### [Required action]
Return, from the material below, each line in which "that" occurs.

──────── Information supplied

(** The close of a day always answers for an existing venue, whatever the
    network answers, and writes nothing.  Its columns (cash, payroll, USDC,
    unassigned, held), with the rows routed to a provider or a bank, add up to
    the net amount of the batch to the cent, and the treasury is asked for
    exactly what is left to pay in USDC. *)
Theorem settlementClose_adds_up venueId businessDate venue w :
  List.find (by_id venueId) (w_venues w) = Some venue ->
  let rows := match day_batch venueId businessDate w with Some (_, l) => map fst l | None => [] end in
  (forall a, In a rows -> is_held a = true -> railFor a = None) ->
  exists w' c, run (settlementClose venueId businessDate) w = (w', Ok c) /\
    (w' <| w_tick := 0%nat |>) = (w <| w_tick := 0%nat |>) /\
    sc_batch c = (fun x => (batch_id x.1, batch_status x.1)) <$> day_batch venueId businessDate w /\
    sumZ alloc_netAllocatedUsdCents rows =
      rs_totalUsdCents (sc_cash c) + rs_totalUsdCents (sc_payroll c) + rs_totalUsdCents (sc_usdc c)
      + (sc_unassigned c).2 + (sc_held c).2 + sumZ alloc_netAllocatedUsdCents (List.filter elsewhere rows) /\
    tv_requiredUsdCents (sc_treasury c) = rs_remainingUsdCents (sc_usdc c).
Proof.
  intros Ev rows Hh. unfold settlementClose. wexec. rewrite Ev. wexec.
  assert (rows = map fst match day_batch venueId businessDate w with Some (_, l) => l | None => [] end) as Er
    by (unfold rows; by destruct (day_batch venueId businessDate w) as [[b l]|]).
  rewrite <- Er.
  set (required := rs_remainingUsdCents _). set (w1 := w <| w_tick ::= S |>).
  match goal with |- context [run (treasury venue ?t required) w1] =>
    pose proof (guar_run _ _ w1 (treasury_frame venue t required)) as Hf;
    destruct (treasury_total venue t required w1) as (w2 & tr & E & Hr) end.
  rewrite E in Hf |- *.
  wexec. eexists _, _. split; [reflexivity|]. split; [exact Hf|]. split; [done|].
  cbn [sc_cash sc_payroll sc_usdc sc_unassigned sc_held sc_treasury snd]. split; [by apply close_columns|exact Hr].
Qed.
(** The checks of the database: their list and the venue. *)
Definition database_checks (e : env) (strictWallets : bool) : handler (list Check * option Venue) :=
  let* organization := findFirst by_legalName in
  let* venue := findUnique (R:=Venue) DemoConfig.venueId in
  let* conflictingVenue := match organization with
                           | Some o => findFirst (fun v => (venue_organizationId v ==? organization_id o)
                                         && (venue_name v ==? DemoConfig.venueName) && (venue_id v !=? DemoConfig.venueId))
                           | None => Ret None
                           end in
  let* manager := query (fun w => option_map (fun u => (u, List.filter (fun m => member_userId m ==? user_id u) (w_members w)))
                                    (List.find (by_email DemoConfig.managerEmail) (w_users w))) in
  let* mappings := match venue with
                   | Some v => query (demo_mappings (venue_id v))
                   | None => Ret []
                   end in
  Ret ([environment_check (app_env e); organization_check organization] ++ conflict_check conflictingVenue
       ++ [venue_check organization venue; manager_check organization manager; mappings_check mappings]
       ++ map (wallet_check strictWallets mappings) ["worker_001"; "worker_002"], venue).

Definition runDemoDoctor (e : env) (strictWallets : bool) : handler (list Check) :=
  let* ' (checks, venue) := database_checks e strictWallets in
  let* onchain := onchain_checks e venue in
  let checks := checks ++ onchain in
  if existsb (fun c => ck_status c ==? FAIL) checks
  then Throw (JsError "Demo readiness checks failed") else Ret checks.
End checks.

(* ------------------------------------------------------------------ *)
(** ** What a check that does not fail says *)

Definition ready (c : Check) : Prop := ck_status c <> FAIL.

Lemma environment_ready a : ready (environment_check a) -> allowed_env a = true.
Proof. unfold ready, environment_check. by destruct (allowed_env a). Qed.

Lemma venue_ready o v : ready (venue_check o v) ->
  exists org venue, o = Some org /\ v = Some venue /\ venue_organizationId venue = organization_id org.
Proof.
  unfold ready, venue_check. destruct v as [v|]; [|done]. destruct o as [o|]; cbn; case_bool_decide as E; try done.
  intros _. injection E as E. by exists o, v.
Qed.

Lemma conflict_ready (p : Venue -> bool) l : Forall ready (conflict_check (List.find p l)) -> forall v, In v l -> p v = false.
Proof.
  destruct (List.find p l) as [v|] eqn:E; cbn; [by intros [H _]%Forall_cons|]. intros _ v Hv.
  by apply (List.find_none _ _ E).
Qed.

Lemma manager_ready org m : ready (manager_check (Some org) m) ->
  exists u ms, m = Some (u, ms) /\
    exists x, In x ms /\ member_organizationId x = organization_id org /\ member_role x = OrgRole.OWNER.
Proof.
  unfold ready, manager_check. destruct m as [[u ms]|]; [|done]. destruct (owner _ ms) eqn:E; [|done]. intros _.
  exists u, ms. split; [done|]. apply existsb_exists in E as (x & Hx & [Ho Hr]%andb_true_iff).
  apply bool_decide_eq_true in Ho, Hr. injection Ho as Ho. eauto.
Qed.

Lemma mappings_ready l : ready (mappings_check l) -> length l = 3%nat.
Proof. unfold ready, mappings_check. destruct (Nat.eqb_spec (length l) 3); [done|done]. Qed.

Section ready.
Context `{Platform} `{Devnet} `{Serveproof.Runtime} `{Settling.Digest}.

Lemma wallet_ready ms x : ready (wallet_check true ms x) ->
  exists m wallet, find_mapped ms x = Some m /\ mw_defaultWallet m = Some wallet /\
    wallet_status wallet = WalletStatus.ACTIVE /\ isPublicKey (wallet_address wallet) = true.
Proof.
  unfold ready, wallet_check. destruct (find_mapped ms x) as [m|]; cbn; [|done].
  destruct (mw_defaultWallet m) as [wallet|] eqn:E; cbn; [|done]. case_bool_decide; [|done].
  destruct (isPublicKey _) eqn:Ek; [|done]. intros _. by exists m, wallet.
Qed.

Lemma derivation_ready p : ready (derivation_check p) ->
  Settling.pda_venue p = DemoConfig.venuePda /\ Settling.pda_vaultAuthority p = DemoConfig.vaultAuthorityPda /\
  Settling.pda_venueVault p = DemoConfig.venueVault.
Proof. unfold ready, derivation_check. repeat case_bool_decide; done. Qed.

Lemma references_ready v p : ready (references_check v p) -> venue_payoutSignerWallet v = Some DemoConfig.venueAuthority.
Proof. unfold ready, references_check. repeat case_bool_decide; rewrite ?orb_true_r; done. Qed.

Lemma vault_ready p t : ready (vault_check p t) ->
  Serveproof.token_mint t = DemoConfig.usdcMint /\ Serveproof.token_owner t = Settling.pda_vaultAuthority p /\
  DemoConfig.minimumVaultBaseUnits <= Serveproof.token_amount t.
Proof.
  unfold ready, vault_check. do 2 case_bool_decide; cbn; try done. destruct (Z.ltb_spec (Serveproof.token_amount t) DemoConfig.minimumVaultBaseUnits); done.
Qed.

Lemma signer_ready z : ready (signer_check z) -> DemoConfig.minimumSignerLamports <= z.
Proof. unfold ready, signer_check. destruct (Z.ltb_spec z DemoConfig.minimumSignerLamports); done. Qed.

(** The venue, the vault and the signer on the cluster, in the ledgers of two
    instants at most. *)
Definition cluster_ready (url : string) (p : Settling.ServeproofPdas) : Prop :=
  exists t2 l2 t3 l3 venue vault t lamports,
    ledgerAt url t2 = Ok l2 /\ ledgerAt url t3 = Ok l3 /\ balanceAt url DemoConfig.venueAuthority t = Ok lamports /\
    account_at l3 (Settling.pda_venue p) = Some (Serveproof.VenueAccount venue) /\
    Serveproof.venue_authority venue = DemoConfig.venueAuthority /\
    account_at l2 (Settling.pda_venueVault p) = Some (Serveproof.TokenAccount vault) /\
    Serveproof.token_mint vault = DemoConfig.usdcMint /\
    Serveproof.token_owner vault = Settling.pda_vaultAuthority p /\
    DemoConfig.minimumVaultBaseUnits <= Serveproof.token_amount vault /\
    DemoConfig.minimumSignerLamports <= lamports.

Lemma run_request {A} (f : nat -> result A) (w : World) : run (request f) w = (w <| w_tick ::= S |>, f (w_tick w)).
Proof. unfold request. rewrite run_bind, run_ask. by destruct (f (w_tick w)). Qed.

Lemma cluster_checks_ready url p w w' cs :
  run (cluster_checks url p) w = (w', Ok cs) -> Forall ready cs -> cluster_ready url p.
Proof.
  unfold cluster_checks, getLedger. rewrite run_catch.
  destruct (run (bind _ _) w) as [w1 [cs'|x]] eqn:E; [|intros [= <- <-]; by intros [? _]%Forall_cons].
  intros [= <- <-]. revert E. rewrite run_bind, run_request. wcbn.
  destruct (ledgerAt url (w_tick w)) as [l1|] eqn:E1; [|done]. rewrite run_bind, run_request. wcbn.
  destruct (balanceAt url DemoConfig.venueAuthority (S (w_tick w))) as [lamports|] eqn:E2; [|done].
  rewrite run_bind, run_request. wcbn. destruct (ledgerAt url (S (S (w_tick w)))) as [l2|] eqn:E3; [|done].
  rewrite run_bind. unfold token_account, onchain_venue_check, fetch_venue, getLedger.
  destruct (account_at l2 (Settling.pda_venueVault p)) as [[| | |vault| |]|] eqn:Ev; try done.
  rewrite run_ret, run_bind.
  destruct (account_at l1 (Settling.pda_venue p)) as [info|]; [|rewrite !run_ret; intros [= <- <-]; by intros [? _]%Forall_cons].
  destruct (Serveproof.program_owned info); cbn [negb]; [|rewrite !run_ret; intros [= <- <-]; by intros [? _]%Forall_cons].
  rewrite run_bind, run_request. wcbn.
  destruct (ledgerAt url (S (S (S (w_tick w))))) as [l3|] eqn:E4; [|done]. rewrite run_bind.
  destruct (account_at l3 (Settling.pda_venue p)) as [[|venue| | | |]|] eqn:Ep; try done.
  rewrite !run_ret. intros [= <- <-]. rewrite !Forall_cons. intros (Ha & Hv & Hs & _).
  destruct (decide (Serveproof.venue_authority venue = DemoConfig.venueAuthority)) as [Hauth|Hauth];
    [|exfalso; apply Ha; by rewrite bool_decide_false].
  destruct (vault_ready _ _ Hv) as (? & ? & ?). pose proof (signer_ready _ Hs).
  eexists _, l2, _, l3, venue, vault, _, lamports. split_and!; eauto.
Qed.

(** The demo rows of the database. *)
Definition database_ready (w : World) : Prop :=
  exists org venue manager membership,
    List.find by_legalName (w_organizations w) = Some org /\
    List.find (by_id DemoConfig.venueId) (w_venues w) = Some venue /\
    venue_organizationId venue = organization_id org /\
    venue_payoutSignerWallet venue = Some DemoConfig.venueAuthority /\
    (forall v, In v (w_venues w) -> venue_organizationId v = organization_id org -> venue_name v = DemoConfig.venueName ->
       venue_id v = DemoConfig.venueId) /\
    List.find (by_email DemoConfig.managerEmail) (w_users w) = Some manager /\
    (In membership (w_members w) /\ member_userId membership = user_id manager /\
       member_organizationId membership = organization_id org /\ member_role membership = OrgRole.OWNER) /\
    length (demo_mappings DemoConfig.venueId w) = 3%nat /\
    forall x, In x ["worker_001"; "worker_002"] ->
      exists m wallet, find_mapped (demo_mappings DemoConfig.venueId w) x = Some m /\ mw_defaultWallet m = Some wallet /\
        wallet_status wallet = WalletStatus.ACTIVE /\ isPublicKey (wallet_address wallet) = true.

(** The addresses the client derives for the venue of the demo. *)
Definition demo_pdas : Settling.ServeproofPdas := Settling.deriveVenuePdas DemoConfig.venueId DemoConfig.usdcMint.

(** The check only reads. *)
Lemma doctor_reads e strict : guar (same_on (fun w : World => w <| w_tick := 0%nat |>)) (runDemoDoctor e strict).
Proof.
  unfold runDemoDoctor, database_checks, onchain_checks, cluster_checks, token_account, onchain_venue_check, fetch_venue,
    getLedger, request, ask.
  guar_at (same_on (fun w : World => w <| w_tick := 0%nat |>)).
Qed.
(* ===== verification/DemoPrepare.v ===== *)
(** * Preparing the demo

    packages/db/prisma/demo-prepare.mjs: the operator's script that clears the
    operational rows of the demo venue and writes a paid history of four days, from
    a generated file (DemoCsv.v), after the checks of DemoDoctor.v.  The files it
    writes are effects; what it prints is not modelled, except for the figures it
    answers.  A column that names a deleted row is emptied by the database itself
    (ON DELETE SET NULL, the migrations' choice for optional references): that is not
    modelled, and the theorem is stated of rows that name none.  The archive of the signatures leaves out the creation instants of the
    payouts, which the rows do not carry.  [Number] of a text that is no unsigned
    decimal is taken for NaN.

    [prepare_spares_others]: whatever happens, rows of other venues and workers
    stay, table by table ([spared]); and without the two confirmations nothing is
    written at all.
    [reset_clears]: the reset leaves no operational row of the venue.
    [allocate_exact]: the split of a day's pool, in double precision, is exact.
    [demo_prepared]: the script on the ready demo. *)

From Stdlib Require Import Reals Lra.
From S2P Require Import Prelude Concurrency Strings Schema Demo Float64 Money AllocationEngine Income IncomeProjector.
From S2P Require Import OnChain Payouts Settling Evidence DemoCsv Seeding DemoDoctor.

Open Scope Z_scope.

Module DemoPrepare.
Import AllocationEngine Seeding DemoDoctor.

(** [JSON.stringify(value, null, 2)] and the directory of the artifacts. *)
Class Files := { pretty : json -> string; artifactDir : string }.

(* ------------------------------------------------------------------ *)
(** ** The rows of a file *)

(** [Object.fromEntries(keys.map((key, index) => [key, values[index]]))]; a field
    past the end of the line is absent. *)
Definition row_of (keys values : list string) : list (string * string) :=
  fold_left (fun m kv => map_set m kv.1 kv.2) (combine keys values) [].

Definition parseCsv (csv : string) : list (list (string * string)) :=
  match EvidenceService.split_lines (split "010" (trim csv)) with
  | header :: lines => map (fun line => row_of (split "," header) (split "," line)) lines
  | [] => []
  end.

(** [Number(s)] of an unsigned decimal: the nearest double of the quotient of its
    digits and a power of ten. *)
Definition Number (s : string) : number :=
  let '(whole, rest) := span is_digit s in
  match rest with
  | EmptyString => if whole ==? "" then num_of_Z 0 else num_of_Z (digits_value whole)
  | String c frac =>
      if Ascii.eqb c "." && all_chars is_digit frac && negb ((whole ==? "") && (frac ==? ""))
      then num_div (num_of_Z (digits_value (whole +:+ frac))) (num_of_Z (10 ^ Z.of_nat (String.length frac)))
      else S754_nan
  end.

(** [Math.round(Number(s) * 100)] for an integer column. *)
Definition amount_column (s : string) : option Z :=
  EvidenceService.int_column
    (match num_floor (num_mul (Number s) (num_of_Z 100)) with
     | Some _ => num_of_Z (IncomeService.num_round (num_mul (Number s) (num_of_Z 100)))
     | None => S754_nan
     end).

(* ------------------------------------------------------------------ *)
(** ** The split of a day *)

Record Recipient := mkRecipient {
  rc_workerId : string;
  rc_externalWorkerId : string;
  rc_role : string;
  rc_workedMinutes : Z;
  rc_tip : Z;
  rc_sourceHash : string
}.

Definition weights : list (string * number) :=
  [("SERVER", num_of_Z 1); ("BUSSER", num_div (num_of_Z 7) (num_of_Z 10)); ("BARTENDER", num_of_Z 1)].

Definition score (r : Recipient) : number :=
  num_mul (num_of_Z (rc_workedMinutes r)) (nullish (map_get weights (rc_role r)) (num_of_Z 1)).

(** [recipient.amount += 1] for the first [left] of the order; the objects of the
    sorted list are those of [raw], named here by their position. *)
Fixpoint give_at (order : list nat) (left : Z) (raw : list RawShare) : list RawShare :=
  match order with
  | [] => raw
  | i :: order' =>
      if left <=? 0 then raw
      else give_at order' (left - 1) (alter (fun r => r <| raw_floor ::= Z.succ |>) i raw)
  end.
(* ===== verification/WebSession.v ===== *)
(** * The sessions of the web client

    apps/web/src/lib/api.ts: the identities a browser keeps, which of them a
    tab shows, and the renewal of their tokens.  The state is a browser:
    [localStorage], shared by the tabs, and the [sessionStorage] and the module
    variables of each tab.  Every access to a storage, every clock reading and
    the two halves of a fetch (the request leaves, the answer arrives) are one
    action each, so the tabs may interleave between any two of them.  The
    network, [JSON.parse], [atob], the clock and the presence of the Web Locks
    API are the interface [Web].

    A page waits for a lock or for a promise of its tab by asking up to [polls]
    times; a page whose polls are used up stands for one that still waits.
    The theorems hold for every number of polls.  Server-side rendering
    (no [window]) is not modelled; the claims of a token and the entries of the
    index have the types the code declares for them, an instant being an
    integer, and a field of another type counts as absent. *)

From stdpp Require Import relations gmap.
From S2P Require Import Prelude Concurrency Strings Schema.

Open Scope Z_scope.

Module WebSession.

(* ------------------------------------------------------------------ *)
(** ** The browser *)

(** [sessionStorage], [location.pathname] and the module variables
    [legacyMigrationDone] and [refreshPromises]; a promise is its index in
    [tab_promises], which has its value once it is settled. *)
Record Tab := mkTab {
  tab_session : gmap string string;
  tab_path : string;
  tab_migrated : bool;
  tab_refreshPromises : gmap string nat;
  tab_promises : list (option bool)
}.
#[export] Instance eta_Tab : Eta Tab := fun r => mkTab
  (tab_session r) (tab_path r) (tab_migrated r) (tab_refreshPromises r) (tab_promises r).

(** A request as the code makes it; the body before its serialization. *)
Record HttpRequest := mkRequest {
  rq_url : string;
  rq_method : string;
  rq_headers : list (string * string);
  rq_body : option json
}.

(** The status and the body ([None]: not JSON). *)
Record HttpResponse := mkResponse { rs_status : Z; rs_json : option json }.

Definition rs_ok (r : HttpResponse) : bool := (200 <=? rs_status r) && (rs_status r <? 300).

Inductive net_event :=
| Sent (q : HttpRequest)
| Answered (q : HttpRequest) (r : HttpResponse).

Record Browser := mkBrowser {
  br_local : gmap string string;
  br_tabs : gmap nat Tab;
  (** the Web Locks held, each with the tab that holds it *)
  br_locks : list (string * nat);
  br_log : list net_event;
  br_tick : nat
}.
#[export] Instance eta_Browser : Eta Browser := fun r => mkBrowser
  (br_local r) (br_tabs r) (br_locks r) (br_log r) (br_tick r).
(* ===== verification/WebDemo.v ===== *)
(** * A concrete browser

    An instance of the interface [Web] for the examples and witnesses of the
    web client: a JSON codec that reads back what it prints (a text of binary
    digits, through the countable encoding of finite trees), a server that
    issues tokens numbered by the interaction, and a clock that advances one
    second per interaction. *)

From stdpp Require Import countable gmap.
From S2P Require Import Prelude Concurrency Strings Schema WebSession.

Module WebDemo.
Import WebSession.

(* ------------------------------------------------------------------ *)
(** ** A JSON codec *)

(** A JSON value without fractional numbers as a tree whose leaves are texts
    and integers. *)
Definition leaf : Type := string + Z.

Fixpoint tree_of (j : json) : gen_tree leaf :=
  match j with
  | JNull | JFloat _ => GenNode 0 []
  | JBool b => GenNode (if b then 2 else 1) []
  | JInt z => GenLeaf (inr z)
  | JStr s => GenLeaf (inl s)
  | JArr l => GenNode 3 (map tree_of l)
  | JObj l => GenNode 4 (flat_map (fun kv => [GenLeaf (inl kv.1); tree_of kv.2]) l)
  end.

Section pairs.
Context {A : Type} (f : gen_tree leaf -> A).
Fixpoint pairs_of (l : list (gen_tree leaf)) : list (string * A) :=
  match l with
  | GenLeaf (inl k) :: t :: l' => (k, f t) :: pairs_of l'
  | _ => []
  end.
End pairs.

Fixpoint json_of (t : gen_tree leaf) : json :=
  match t with
  | GenLeaf (inl s) => JStr s
  | GenLeaf (inr z) => JInt z
  | GenNode 1 _ => JBool false
  | GenNode 2 _ => JBool true
  | GenNode 3 l => JArr (map json_of l)
  | GenNode 4 l => JObj (pairs_of json_of l)
  | GenNode _ _ => JNull
  end.

Fixpoint digits_of_pos (p : positive) : string :=
  match p with
  | xH => ""
  | xO p' => String "0" (digits_of_pos p')
  | xI p' => String "1" (digits_of_pos p')
  end.

Fixpoint pos_of_digits (s : string) : positive :=
  match s with
  | String c s' => if Ascii.eqb c "1" then xI (pos_of_digits s') else xO (pos_of_digits s')
  | EmptyString => xH
  end.

Lemma pos_of_digits_of p : pos_of_digits (digits_of_pos p) = p.
Proof. induction p as [p IH|p IH|]; cbn; congruence. Qed.

Definition print_json (j : json) : string := digits_of_pos (encode (tree_of j)).

Definition parse_json (s : string) : option json :=
  if s ==? "[]" then Some (JArr []) else json_of <$> decode (pos_of_digits s).

Fixpoint json_of_tree_of (j : json) : integral j -> json_of (tree_of j) = j.
Proof.
  destruct j as [|[]|z|f|s|l|l]; cbn; try done.
  - intros H. f_equal. induction l as [|x l IH]; cbn; [done|]. destruct H as [Hx Hl].
    f_equal; [by apply json_of_tree_of|by apply IH].
  - intros H. f_equal. induction l as [|[k x] l IH]; cbn; [done|]. destruct H as [Hx Hl].
    f_equal; [f_equal; by apply json_of_tree_of|by apply IH].
Qed.

Lemma digits_not_array p : (digits_of_pos p ==? "[]") = false.
Proof. apply bool_decide_eq_false_2. by destruct p. Qed.

Lemma parse_print j : integral j -> parse_json (print_json j) = Some j.
Proof.
  intros Hj. unfold parse_json, print_json. rewrite digits_not_array, pos_of_digits_of, decode_encode. cbn.
  by rewrite json_of_tree_of.
Qed.

(* ------------------------------------------------------------------ *)
(** ** A server and a browser *)

(** The claims AuthService.issueTokens signs, for the workers [ada] and [bob]. *)
Definition claims_json (user : string) : json :=
  JObj [("sub", JStr user); ("email", JStr (user +:+ "@example.org")); ("role", JStr "WORKER");
        ("modes", JArr [JStr "worker"]); ("typ", JStr "access")].

Definition number (n : nat) : string := str_of_Z (Z.of_nat n).
Definition access_token (user : string) (n : nat) : string :=
  "h." +:+ print_json (claims_json user) +:+ "." +:+ number n.
Definition refresh_token (user : string) (n : nat) : string := user +:+ ":" +:+ number n.

(** Whose refresh token it is. *)
Definition token_owner (r : string) : string := (span (fun c => negb (Ascii.eqb c ":")) r).1.

Definition demo_pair (user : string) (n : nat) : HttpResponse :=
  mkResponse 201 (Some (JObj [("accessToken", JStr (access_token user n)); ("refreshToken", JStr (refresh_token user n))])).

Definition base : string := "http://localhost:3001".
Definition demo_refused : HttpResponse := mkResponse 401 (Some (JObj [("message", JStr "Invalid or expired token")])).

Definition body_text (q : HttpRequest) (k : string) : option string := rq_body q ≫= fun j => as_string (field j k).

Definition demo_answer (q : HttpRequest) (n : nat) : option HttpResponse :=
  if rq_url q ==? base +:+ "/auth/refresh" then
    Some (match token_owner <$> body_text q "refreshToken" with
          | Some user => if includes ["ada"; "bob"] user then demo_pair user n else demo_refused
          | None => demo_refused
          end)
  else if rq_url q ==? base +:+ "/auth/otp/verify" then
    Some (demo_pair (if body_text q "email" ==? Some "bob@example.org" then "bob" else "ada") n)
  else if rq_url q ==? base +:+ "/auth/session" then
    Some (mkResponse 200 (Some (JObj [("email", JStr "ada@example.org"); ("modes", JArr [JStr "worker"; JStr "staff"])])))
  else if map_get (rq_headers q) "Authorization" ==? Some ("Bearer " +:+ access_token "ada" 0) then Some demo_refused
  else Some (mkResponse 200 (Some (JObj []))).

Definition demo_web (locks : bool) : Web := {|
  NEXT_PUBLIC_API_URL := None;
  webLocks := locks;
  answer := demo_answer;
  dateNow n := (1000 * Z.of_nat n)%Z;
  atob s := Some (span (fun c => negb (Ascii.eqb c "=")) s).1;
  parseJson := parse_json;
  printJson := print_json
|}.

Definition ada : StoredSession := mkSession "ada" "ada@example.org" "WORKER" [worker] worker 0.
Definition bob : StoredSession := mkSession "bob" "bob@example.org" "WORKER" [worker] worker 5.

(** Two saved accounts; the access token of [ada] has expired at the server. *)
Definition demo_local : gmap string string :=
  list_to_map [(SESSION_INDEX_KEY, print_json (JArr (map session_json [ada; bob])));
               (sessionAccessKey "ada", access_token "ada" 0); (sessionRefreshKey "ada", refresh_token "ada" 0);
               (sessionAccessKey "bob", access_token "bob" 0); (sessionRefreshKey "bob", refresh_token "bob" 0);
               (LAST_SESSION_KEY, "ada")].

Definition demo_tab : Tab := mkTab {[ ACTIVE_SESSION_KEY := "ada" ]} "/me" false ∅ [].
Definition demo_browser : Browser := mkBrowser demo_local {[ 0%nat := demo_tab; 1%nat := demo_tab ]} [] [] 1.

Definition get_income : task := Api "/workers/me/income" (mkOptions None None true []).

(** Two tabs of [ada] ask for the income at the same time. *)
Definition demo_pages (locks : bool) : list (page unit) :=
  [@run_page (demo_web locks) 60 0 [get_income]; @run_page (demo_web locks) 60 1 [get_income]].
Definition alternate (n : nat) : list nat := concat (repeat [0%nat; 1%nat] n).

End WebDemo.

────────────────

### [Result for this task]
(** ** What a check that does not fail says *)
    packages/db/prisma/demo-prepare.mjs: the operator's script that clears the
    answers.  A column that names a deleted row is emptied by the database itself
    (ON DELETE SET NULL, the migrations' choice for optional references): that is not
    modelled, and the theorem is stated of rows that name none.  The archive of the signatures leaves out the creation instants of the
    payouts, which the rows do not carry.  [Number] of a text that is no unsigned
    times; a page whose polls are used up stands for one that still waits.
  (** the Web Locks held, each with the tab that holds it *)
    web client: a JSON codec that reads back what it prints (a text of binary
    digits, through the countable encoding of finite trees), a server that
    issues tokens numbered by the interaction, and a clock that advances one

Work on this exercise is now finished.